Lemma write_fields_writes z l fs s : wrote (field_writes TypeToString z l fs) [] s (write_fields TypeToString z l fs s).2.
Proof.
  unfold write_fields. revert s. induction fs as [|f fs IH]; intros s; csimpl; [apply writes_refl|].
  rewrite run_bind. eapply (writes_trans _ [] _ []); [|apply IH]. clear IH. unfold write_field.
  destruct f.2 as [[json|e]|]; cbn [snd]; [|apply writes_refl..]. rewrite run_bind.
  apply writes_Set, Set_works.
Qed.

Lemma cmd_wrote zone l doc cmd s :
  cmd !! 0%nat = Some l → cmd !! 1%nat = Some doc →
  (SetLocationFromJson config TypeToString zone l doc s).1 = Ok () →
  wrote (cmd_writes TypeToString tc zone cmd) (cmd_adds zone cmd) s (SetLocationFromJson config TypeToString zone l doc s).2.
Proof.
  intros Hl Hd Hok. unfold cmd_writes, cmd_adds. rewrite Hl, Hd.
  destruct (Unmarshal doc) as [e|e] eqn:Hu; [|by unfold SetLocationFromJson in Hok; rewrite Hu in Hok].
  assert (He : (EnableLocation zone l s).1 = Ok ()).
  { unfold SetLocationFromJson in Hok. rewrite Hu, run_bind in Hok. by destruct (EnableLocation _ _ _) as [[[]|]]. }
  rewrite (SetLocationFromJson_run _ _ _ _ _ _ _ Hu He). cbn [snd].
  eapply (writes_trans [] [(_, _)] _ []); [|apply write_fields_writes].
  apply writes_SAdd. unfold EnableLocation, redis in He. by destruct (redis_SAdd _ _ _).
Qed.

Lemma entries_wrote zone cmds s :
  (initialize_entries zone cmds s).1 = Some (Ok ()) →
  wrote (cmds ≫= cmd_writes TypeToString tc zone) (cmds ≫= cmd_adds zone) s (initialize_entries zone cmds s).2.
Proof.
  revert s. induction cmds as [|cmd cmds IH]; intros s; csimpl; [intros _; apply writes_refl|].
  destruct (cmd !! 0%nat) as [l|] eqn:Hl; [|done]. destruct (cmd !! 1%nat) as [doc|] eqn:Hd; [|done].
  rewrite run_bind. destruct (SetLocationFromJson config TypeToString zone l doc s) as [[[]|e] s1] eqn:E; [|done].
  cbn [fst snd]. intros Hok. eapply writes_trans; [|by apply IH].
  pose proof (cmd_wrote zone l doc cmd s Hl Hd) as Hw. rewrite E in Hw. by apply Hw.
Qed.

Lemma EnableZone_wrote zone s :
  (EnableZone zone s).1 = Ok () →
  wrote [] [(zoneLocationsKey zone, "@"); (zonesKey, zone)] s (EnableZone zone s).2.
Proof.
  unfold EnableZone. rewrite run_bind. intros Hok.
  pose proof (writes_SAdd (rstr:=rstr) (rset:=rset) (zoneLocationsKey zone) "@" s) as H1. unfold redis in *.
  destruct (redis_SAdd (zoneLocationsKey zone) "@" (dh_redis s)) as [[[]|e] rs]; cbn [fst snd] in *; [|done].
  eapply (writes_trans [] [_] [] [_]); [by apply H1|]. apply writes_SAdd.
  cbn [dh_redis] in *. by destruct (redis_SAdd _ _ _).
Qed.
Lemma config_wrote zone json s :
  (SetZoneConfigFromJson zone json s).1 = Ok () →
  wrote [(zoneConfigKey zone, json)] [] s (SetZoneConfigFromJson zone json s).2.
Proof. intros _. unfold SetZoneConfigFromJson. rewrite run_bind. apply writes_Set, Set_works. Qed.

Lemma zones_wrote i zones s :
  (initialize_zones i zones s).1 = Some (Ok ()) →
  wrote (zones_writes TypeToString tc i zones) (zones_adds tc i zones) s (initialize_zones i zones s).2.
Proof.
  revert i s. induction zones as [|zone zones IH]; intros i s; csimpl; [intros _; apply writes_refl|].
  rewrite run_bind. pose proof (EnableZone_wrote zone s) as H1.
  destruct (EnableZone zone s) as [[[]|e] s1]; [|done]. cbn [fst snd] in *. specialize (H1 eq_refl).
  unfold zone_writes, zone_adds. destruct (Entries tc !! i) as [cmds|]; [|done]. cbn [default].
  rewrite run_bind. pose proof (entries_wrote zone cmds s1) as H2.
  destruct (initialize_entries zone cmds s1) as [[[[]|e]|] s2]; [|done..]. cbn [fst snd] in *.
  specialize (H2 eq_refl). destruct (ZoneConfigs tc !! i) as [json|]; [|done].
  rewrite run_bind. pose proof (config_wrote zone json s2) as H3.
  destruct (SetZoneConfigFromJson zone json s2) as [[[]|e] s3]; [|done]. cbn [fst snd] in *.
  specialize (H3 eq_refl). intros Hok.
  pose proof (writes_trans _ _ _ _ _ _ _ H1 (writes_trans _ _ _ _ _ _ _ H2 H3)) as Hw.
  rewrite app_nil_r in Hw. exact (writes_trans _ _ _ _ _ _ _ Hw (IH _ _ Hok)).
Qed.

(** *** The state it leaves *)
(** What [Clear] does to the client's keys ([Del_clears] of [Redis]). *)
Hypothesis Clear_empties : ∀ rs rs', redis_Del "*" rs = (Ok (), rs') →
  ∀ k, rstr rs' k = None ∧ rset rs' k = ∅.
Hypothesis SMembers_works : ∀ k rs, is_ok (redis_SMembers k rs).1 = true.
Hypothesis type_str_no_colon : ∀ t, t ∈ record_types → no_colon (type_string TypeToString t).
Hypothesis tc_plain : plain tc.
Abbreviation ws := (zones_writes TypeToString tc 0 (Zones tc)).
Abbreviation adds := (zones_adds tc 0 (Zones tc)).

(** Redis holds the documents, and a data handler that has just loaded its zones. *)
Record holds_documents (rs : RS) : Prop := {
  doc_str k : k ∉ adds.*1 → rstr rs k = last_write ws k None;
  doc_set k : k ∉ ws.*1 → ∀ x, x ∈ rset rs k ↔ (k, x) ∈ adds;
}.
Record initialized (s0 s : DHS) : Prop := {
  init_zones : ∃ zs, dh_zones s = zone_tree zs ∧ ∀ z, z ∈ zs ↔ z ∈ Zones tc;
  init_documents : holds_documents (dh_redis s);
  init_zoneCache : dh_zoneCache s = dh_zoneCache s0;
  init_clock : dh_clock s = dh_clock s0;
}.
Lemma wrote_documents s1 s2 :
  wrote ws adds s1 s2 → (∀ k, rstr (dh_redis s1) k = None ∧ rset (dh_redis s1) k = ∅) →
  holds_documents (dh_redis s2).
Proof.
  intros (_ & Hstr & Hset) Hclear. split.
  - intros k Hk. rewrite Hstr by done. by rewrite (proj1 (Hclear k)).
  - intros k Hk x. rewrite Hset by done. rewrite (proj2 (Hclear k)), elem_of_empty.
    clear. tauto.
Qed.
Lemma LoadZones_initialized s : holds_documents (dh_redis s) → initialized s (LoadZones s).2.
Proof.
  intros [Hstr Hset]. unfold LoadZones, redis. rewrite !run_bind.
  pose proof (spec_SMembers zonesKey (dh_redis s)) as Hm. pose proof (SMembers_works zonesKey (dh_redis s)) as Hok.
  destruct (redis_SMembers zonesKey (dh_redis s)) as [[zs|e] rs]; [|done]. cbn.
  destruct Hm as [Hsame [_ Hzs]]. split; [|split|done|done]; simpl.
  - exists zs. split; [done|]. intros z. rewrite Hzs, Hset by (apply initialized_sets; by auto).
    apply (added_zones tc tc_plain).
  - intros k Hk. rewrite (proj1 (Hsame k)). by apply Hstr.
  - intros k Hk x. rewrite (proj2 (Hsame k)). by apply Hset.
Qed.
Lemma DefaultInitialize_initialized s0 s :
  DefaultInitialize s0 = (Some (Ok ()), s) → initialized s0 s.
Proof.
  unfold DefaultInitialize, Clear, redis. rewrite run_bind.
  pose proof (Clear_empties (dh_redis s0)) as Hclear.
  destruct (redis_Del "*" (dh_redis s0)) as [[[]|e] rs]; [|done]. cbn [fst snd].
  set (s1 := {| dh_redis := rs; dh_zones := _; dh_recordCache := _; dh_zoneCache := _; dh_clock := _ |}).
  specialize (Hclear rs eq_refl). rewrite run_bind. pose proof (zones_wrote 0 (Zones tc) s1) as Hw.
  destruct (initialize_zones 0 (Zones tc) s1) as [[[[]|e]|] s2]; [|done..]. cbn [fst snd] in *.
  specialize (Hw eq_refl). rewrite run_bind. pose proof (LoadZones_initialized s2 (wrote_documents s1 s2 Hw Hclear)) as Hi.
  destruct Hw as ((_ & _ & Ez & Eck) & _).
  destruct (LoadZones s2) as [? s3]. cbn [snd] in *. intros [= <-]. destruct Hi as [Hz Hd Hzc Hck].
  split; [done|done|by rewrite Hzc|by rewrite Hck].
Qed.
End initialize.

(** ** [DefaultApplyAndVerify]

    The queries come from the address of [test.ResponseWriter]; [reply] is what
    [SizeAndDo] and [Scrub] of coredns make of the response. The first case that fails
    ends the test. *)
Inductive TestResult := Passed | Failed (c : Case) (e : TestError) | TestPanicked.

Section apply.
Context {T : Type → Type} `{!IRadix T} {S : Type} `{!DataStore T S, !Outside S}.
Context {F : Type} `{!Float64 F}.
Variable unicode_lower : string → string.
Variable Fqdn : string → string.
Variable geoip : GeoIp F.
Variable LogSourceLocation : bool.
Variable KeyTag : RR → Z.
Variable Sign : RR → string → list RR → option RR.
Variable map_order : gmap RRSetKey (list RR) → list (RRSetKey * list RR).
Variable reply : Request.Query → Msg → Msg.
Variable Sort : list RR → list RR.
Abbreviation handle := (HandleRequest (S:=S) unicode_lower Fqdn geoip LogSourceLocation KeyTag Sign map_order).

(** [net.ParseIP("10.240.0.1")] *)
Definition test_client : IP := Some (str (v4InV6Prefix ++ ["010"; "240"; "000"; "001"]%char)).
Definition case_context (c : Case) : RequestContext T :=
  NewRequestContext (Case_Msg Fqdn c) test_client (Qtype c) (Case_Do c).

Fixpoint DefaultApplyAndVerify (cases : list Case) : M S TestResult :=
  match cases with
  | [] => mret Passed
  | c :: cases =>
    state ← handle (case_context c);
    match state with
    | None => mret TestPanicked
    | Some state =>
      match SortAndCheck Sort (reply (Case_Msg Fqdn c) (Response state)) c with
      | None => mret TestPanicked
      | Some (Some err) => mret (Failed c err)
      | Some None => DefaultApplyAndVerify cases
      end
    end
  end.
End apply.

* Task to complete:
Would you quote, exactly and only, the lines from the one containing "specialize (Hw eq_refl)." to the end of the entries?

* Output for this exercise:
  specialize (Hw eq_refl). rewrite run_bind. pose proof (LoadZones_initialized s2 (wrote_documents s1 s2 Hw Hclear)) as Hi.
  destruct Hw as ((_ & _ & Ez & Eck) & _).
  destruct (LoadZones s2) as [? s3]. cbn [snd] in *. intros [= <-]. destruct Hi as [Hz Hd Hzc Hck].
  split; [done|done|by rewrite Hzc|by rewrite Hck].
Qed.
End initialize.

(** ** [DefaultApplyAndVerify]

    The queries come from the address of [test.ResponseWriter]; [reply] is what
    [SizeAndDo] and [Scrub] of coredns make of the response. The first case that fails
    ends the test. *)
Inductive TestResult := Passed | Failed (c : Case) (e : TestError) | TestPanicked.

Section apply.
Context {T : Type → Type} `{!IRadix T} {S : Type} `{!DataStore T S, !Outside S}.
Context {F : Type} `{!Float64 F}.
Variable unicode_lower : string → string.
Variable Fqdn : string → string.
Variable geoip : GeoIp F.
Variable LogSourceLocation : bool.
Variable KeyTag : RR → Z.
Variable Sign : RR → string → list RR → option RR.
Variable map_order : gmap RRSetKey (list RR) → list (RRSetKey * list RR).
Variable reply : Request.Query → Msg → Msg.
Variable Sort : list RR → list RR.
Abbreviation handle := (HandleRequest (S:=S) unicode_lower Fqdn geoip LogSourceLocation KeyTag Sign map_order).

(** [net.ParseIP("10.240.0.1")] *)
Definition test_client : IP := Some (str (v4InV6Prefix ++ ["010"; "240"; "000"; "001"]%char)).
Definition case_context (c : Case) : RequestContext T :=
  NewRequestContext (Case_Msg Fqdn c) test_client (Qtype c) (Case_Do c).

Fixpoint DefaultApplyAndVerify (cases : list Case) : M S TestResult :=
  match cases with
  | [] => mret Passed
  | c :: cases =>
    state ← handle (case_context c);
    match state with
    | None => mret TestPanicked
    | Some state =>
      match SortAndCheck Sort (reply (Case_Msg Fqdn c) (Response state)) c with
      | None => mret TestPanicked
      | Some (Some err) => mret (Failed c err)
      | Some None => DefaultApplyAndVerify cases
      end
    end
  end.
End apply.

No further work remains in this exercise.